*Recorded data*
_____

(** The slot an absolute index designates, counted from the bottom. *)
Lemma index2addr_abs (L : State) (idx : Z) :
  0 < idx <= lua_gettop L ->
  index2addr L idx = Ret (nth_error (stack L) (Z.to_nat (lua_gettop L - idx))).
Proof.
  intros H. unfold index2addr, index2pos.
  replace (0 <? idx) with true by (symmetry; apply Z.ltb_lt; lia).
  replace (idx <=? lua_gettop L) with true by (symmetry; apply Z.leb_le; lia).
  reflexivity.
Qed.

Lemma index2addr_rel (L : State) (idx : Z) :
  - lua_gettop L <= idx < 0 ->
  index2addr L idx = Ret (nth_error (stack L) (Z.to_nat (- idx - 1))).
Proof.
  intros H. unfold index2addr, index2pos.
  replace (0 <? idx) with false by (symmetry; apply Z.ltb_ge; lia).
  replace (idx <? 0) with true by (symmetry; apply Z.ltb_lt; lia).
  replace (- idx <=? lua_gettop L) with true by (symmetry; apply Z.leb_le; lia).
  reflexivity.
Qed.

(** The slot just pushed, by its absolute index and by the index -1. *)
Lemma index2addr_pushed_abs (L : State) (v : TValue) :
  index2addr (lua_push L v) (lua_gettop (lua_push L v)) = Ret (Some v).
Proof.
  rewrite index2addr_abs.
  - rewrite Z.sub_diag. reflexivity.
  - rewrite lua_gettop_push. pose proof (lua_gettop_nonneg L). lia.
Qed.

Lemma index2addr_pushed_rel (L : State) (v : TValue) :
  index2addr (lua_push L v) (-1) = Ret (Some v).
Proof.
  rewrite index2addr_rel.
  - reflexivity.
  - rewrite lua_gettop_push. pose proof (lua_gettop_nonneg L). lia.
Qed.

(** An index either designates no slot or a slot of the stack. *)
Lemma index2addr_inv (L : State) (idx : Z) (o : option TValue) :
  index2addr L idx = Ret o ->
  exists p, index2pos L idx = Ret p /\ slot L p = o.
Proof.
  unfold index2addr. intros H.
  apply bind_Ret_inv in H. destruct H as (p & Hp & E).
  exists p. split; [exact Hp | congruence].
Qed.

Lemma length_list_set {A : Type} (n : nat) (a : A) (l : list A) :
  length (list_set n a l) = length l.
Proof.
  revert n. induction l as [|b l IH]; intros [|n]; simpl; auto.
Qed.

(** ** C strings *)

Lemma c_str_string_of_uint (u : Decimal.uint) :
  c_str (DecimalString.NilEmpty.string_of_uint u)
  = DecimalString.NilEmpty.string_of_uint u.
Proof. induction u; simpl; congruence. Qed.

_____

*Directions for this task*
Copy out the line holding "length (list_set n a l) = length l." along with all lines after it through the end of the entries, exactly and only these.

*Response to the task*
  length (list_set n a l) = length l.
Proof.
  revert n. induction l as [|b l IH]; intros [|n]; simpl; auto.
Qed.

(** ** C strings *)

Lemma c_str_string_of_uint (u : Decimal.uint) :
  c_str (DecimalString.NilEmpty.string_of_uint u)
  = DecimalString.NilEmpty.string_of_uint u.
Proof. induction u; simpl; congruence. Qed.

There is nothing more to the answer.